Michael Studholme had lived in the Cuddy before his marriage. In 1860, when his new wife Effie came to Te Waimate, the couple moved into a larger house that had been built nearby. The photograph was taken decades later, when the Cuddy had already become a tangible link with the station’s earliest European history.
That did not make the photograph less interesting. It made me ask a different question. Why had this family chosen to gather outside the older building, and what did the Cuddy represent to them by then?
The story begins before the Cuddy
The history of this place did not begin when the Studholme brothers arrived.

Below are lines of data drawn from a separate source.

(** * Adafruit GFX (c't-Bot port): a shallow embedding of the rasteriser,
      the SPI TFT pixel sink and the offscreen canvases.

    Sources embedded here:
      - [Adafruit_GFX.cpp]    (class Adafruit_GFX, GFXcanvas1/8/16)
      - [Adafruit_SPITFT.cpp] (class Adafruit_SPITFT)
      - the two headers (inline members, constants, virtual defaults).

    Conventions.  A C++ [int16_t], [uint8_t], [uint16_t] or [uint32_t] is a
    [Z]; every narrowing conversion the compiler inserts is written out
    ([wrap16], [u8], [u16], [u32]).  Arithmetic on promoted operands is done
    in [int] (32 bits on the target), which never overflows on 16-bit
    operands, so only the conversions back to the narrow type wrap.  A
    function that may loop for ever takes a [fuel : nat] and returns [None]
    when the fuel is exhausted; a memory access outside an allocated buffer
    is a fault, also [None]. *)

From Stdlib Require Import ZArith Lia Bool List.
From stdpp Require Import base option list numbers.

Local Open Scope Z_scope.

(** ** Fixed-width integers *)

(** Conversion to [int16_t] (two's complement, modulo 2^16). *)
Definition wrap16 (z : Z) : Z := (z + 32768) mod 65536 - 32768.

(** Conversions to [uint8_t], [uint16_t], [uint32_t]/[size_t]. *)
Definition u8 (z : Z) : Z := z mod 256.
Definition u16 (z : Z) : Z := z mod 65536.
Definition u32 (z : Z) : Z := z mod 4294967296.

Definition in16 (z : Z) : Prop := -32768 <= z <= 32767.
Definition is_u8 (z : Z) : Prop := 0 <= z < 256.
Definition is_u16 (z : Z) : Prop := 0 <= z < 65536.
Definition is_u32 (z : Z) : Prop := 0 <= z < 4294967296.

(** ** Color packing: [Adafruit_SPITFT::color565] *)

(** [return ((red & 0xF8) << 8) | ((green & 0xFC) << 3) | (blue >> 3);]
    converted to the [uint16_t] return type. *)
Definition color565 (red green blue : Z) : Z :=
  u16 (Z.lor (Z.lor (Z.shiftl (Z.land red 0xF8) 8)
                    (Z.shiftl (Z.land green 0xFC) 3))
             (Z.shiftr blue 3)).

(** ** The base class state: [class Adafruit_GFX]

    Only the geometry members are kept; the text members (cursor, text
    colours, text size, wrap, cp437, font) are written by the text functions
    alone and read by none of the functions embedded here. *)
Record Adafruit_GFX : Type := mkGFX {
  WIDTH : Z;      (* const int16_t: raw width, never changes *)
  HEIGHT : Z;     (* const int16_t: raw height, never changes *)
  _width : Z;     (* int16_t: width as modified by current rotation *)
  _height : Z;    (* int16_t: height as modified by current rotation *)
  rotation : Z    (* uint8_t: 0 thru 3 *)
}.

(** [Adafruit_GFX::Adafruit_GFX(int16_t w, int16_t h)]: the arguments are
    converted to [int16_t] at the call. *)
Definition new_GFX (w h : Z) : Adafruit_GFX :=
  {| WIDTH := wrap16 w; HEIGHT := wrap16 h;
     _width := wrap16 w; _height := wrap16 h; rotation := 0 |}.

(** [Adafruit_GFX::setRotation(uint8_t x)]: the switch has no default
    label, which cannot be reached since [x & 3] is 0..3. *)
Definition setRotation (x : Z) (g : Adafruit_GFX) : Adafruit_GFX :=
  let r := Z.land x 3 in
  match r with
  | 0 | 2 =>
      {| WIDTH := WIDTH g; HEIGHT := HEIGHT g;
         _width := WIDTH g; _height := HEIGHT g; rotation := r |}
  | 1 | 3 =>
      {| WIDTH := WIDTH g; HEIGHT := HEIGHT g;
         _width := HEIGHT g; _height := WIDTH g; rotation := r |}
  | _ =>
      {| WIDTH := WIDTH g; HEIGHT := HEIGHT g;
         _width := _width g; _height := _height g; rotation := r |}
  end.

(** ** Buffer memory *)

(** [buf[i] = v]; an index outside the allocation is a fault. *)
Definition poke (buf : list Z) (i v : Z) : option (list Z) :=
  if (0 <=? i) && (i <? Z.of_nat (length buf))
  then Some (<[Z.to_nat i := v]> buf) else None.

(** [buf[i]] as an rvalue. *)
Definition peek (buf : list Z) (i : Z) : option Z :=
  if 0 <=? i then buf !! Z.to_nat i else None.

(** [std::memset(buf + off, v, n)] with [n] already converted to [size_t];
    a range that leaves the allocation is a fault. *)
Definition memset (buf : list Z) (off v n : Z) : option (list Z) :=
  if (0 <=? off) && (0 <=? n) && (off + n <=? Z.of_nat (length buf))
  then Some (take (Z.to_nat off) buf ++ replicate (Z.to_nat n) (u8 v)
               ++ drop (Z.to_nat (off + n)) buf)
  else None.

(** ** Offscreen canvases: [GFXcanvas1], [GFXcanvas8], [GFXcanvas16] *)

(** A canvas is the base-class state and its buffer; [None] is the null
    pointer left by a failed allocation.  Elements are bytes for the 1- and
    8-bit canvases and 16-bit words for the 16-bit one. *)
Record canvas : Type := mkCanvas {
  gfx : Adafruit_GFX;
  buffer : option (list Z)
}.

(** The [switch (rotation)] block that the three [drawPixel] functions and
    [GFXcanvas8::writeFastHLine] each repeat verbatim: logical to raw
    coordinates, stored back in the [int16_t] variables [x] and [y]. *)
Definition rotate_xy (g : Adafruit_GFX) (x y : Z) : Z * Z :=
  match rotation g with
  | 1 => (wrap16 (WIDTH g - 1 - y), x)
  | 2 => (wrap16 (WIDTH g - 1 - x), wrap16 (HEIGHT g - 1 - y))
  | 3 => (y, wrap16 (HEIGHT g - 1 - x))
  | _ => (x, y)
  end.

(** The guard [(x < 0) || (y < 0) || (x >= _width) || (y >= _height)]. *)
Definition off_canvas (g : Adafruit_GFX) (x y : Z) : bool :=
  (x <? 0) || (y <? 0) || (x >=? _width g) || (y >=? _height g).

Module Canvas1.

(** Bytes per scanline, [(WIDTH + 7) / 8]. *)
Definition stride (w : Z) : Z := (w + 7) ÷ 8.

(** [GFXcanvas1::GFXcanvas1(uint16_t w, uint16_t h)]; [alloc] tells
    whether [new] returned memory. *)
Definition new (w h : Z) (alloc : bool) : canvas :=
  {| gfx := new_GFX w h;
     buffer := if alloc
               then Some (replicate (Z.to_nat (stride w * h)) 0)
               else None |}.

(** [GFXcanvas1::drawPixel]. *)
Definition drawPixel (x y color : Z) (c : canvas) : option canvas :=
  match buffer c with
  | None => Some c
  | Some buf =>
      if off_canvas (gfx c) x y then Some c
      else
        let '(x, y) := rotate_xy (gfx c) x y in
        let ptr := (x ÷ 8) + y * stride (WIDTH (gfx c)) in
        old ← peek buf ptr;
        let new :=
          if color =? 0
          then u8 (Z.land old (Z.lnot (Z.shiftr 0x80 (Z.land x 7))))
          else u8 (Z.lor old (Z.shiftr 0x80 (Z.land x 7))) in
        buf' ← poke buf ptr new;
        Some {| gfx := gfx c; buffer := Some buf' |}
  end.

(** [GFXcanvas1::fillScreen]. *)
Definition fillScreen (color : Z) (c : canvas) : option canvas :=
  match buffer c with
  | None => Some c
  | Some buf =>
      let bytes := u32 (stride (WIDTH (gfx c)) * HEIGHT (gfx c)) in
      buf' ← memset buf 0 (if color =? 0 then 0x00 else 0xFF) bytes;
      Some {| gfx := gfx c; buffer := Some buf' |}
  end.

(** The pixel stored at raw position [(x, y)]: bit [0x80 >> (x & 7)] of
    byte [x / 8 + y * stride]. *)
Definition raw (c : canvas) (x y : Z) : option bool :=
  buf ← buffer c;
  b ← peek buf ((x ÷ 8) + y * stride (WIDTH (gfx c)));
  Some (negb (Z.land b (Z.shiftr 0x80 (Z.land x 7)) =? 0)).

End Canvas1.

Module Canvas8.

(** [GFXcanvas8::GFXcanvas8(uint16_t w, uint16_t h)]. *)
Definition new (w h : Z) (alloc : bool) : canvas :=
  {| gfx := new_GFX w h;
     buffer := if alloc then Some (replicate (Z.to_nat (w * h)) 0)
               else None |}.

(** [GFXcanvas8::drawPixel]; the store converts [color] to [uint8_t]. *)
Definition drawPixel (x y color : Z) (c : canvas) : option canvas :=
  match buffer c with
  | None => Some c
  | Some buf =>
      if off_canvas (gfx c) x y then Some c
      else
        let '(x, y) := rotate_xy (gfx c) x y in
        buf' ← poke buf (x + y * WIDTH (gfx c)) (u8 color);
        Some {| gfx := gfx c; buffer := Some buf' |}
  end.

(** [GFXcanvas8::fillScreen]. *)
Definition fillScreen (color : Z) (c : canvas) : option canvas :=
  match buffer c with
  | None => Some c
  | Some buf =>
      buf' ← memset buf 0 color (u32 (WIDTH (gfx c) * HEIGHT (gfx c)));
      Some {| gfx := gfx c; buffer := Some buf' |}
  end.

In 1853, Te Huruhuru and many people from the lower Waitaki moved to Te Waimatemate. They established a settlement at Tutekawa on the western bank of the Waimate River. About 40 or 50 people lived there in 25 dwellings made from tōtara bark.
When Michael Studholme arrived in 1854 looking for land for a pastoral run, he entered an inhabited and culturally significant landscape. He met Te Huruhuru at Te Waimatemate in July of that year. Te Huruhuru was an influential Ngāi Tahu leader with extensive knowledge of the rivers, inland routes and seasonal food-gathering places of the southern South Island.
Settler family histories later presented the relationship between the two men as one of friendship and mutual agreement. Those accounts are part of the historical record, but they were written from the settler family’s perspective. A fuller account of the land, the agreements made and their consequences should be developed with mana whenua, particularly Te Rūnanga o Waihao, rather than relying on the Studholme account alone.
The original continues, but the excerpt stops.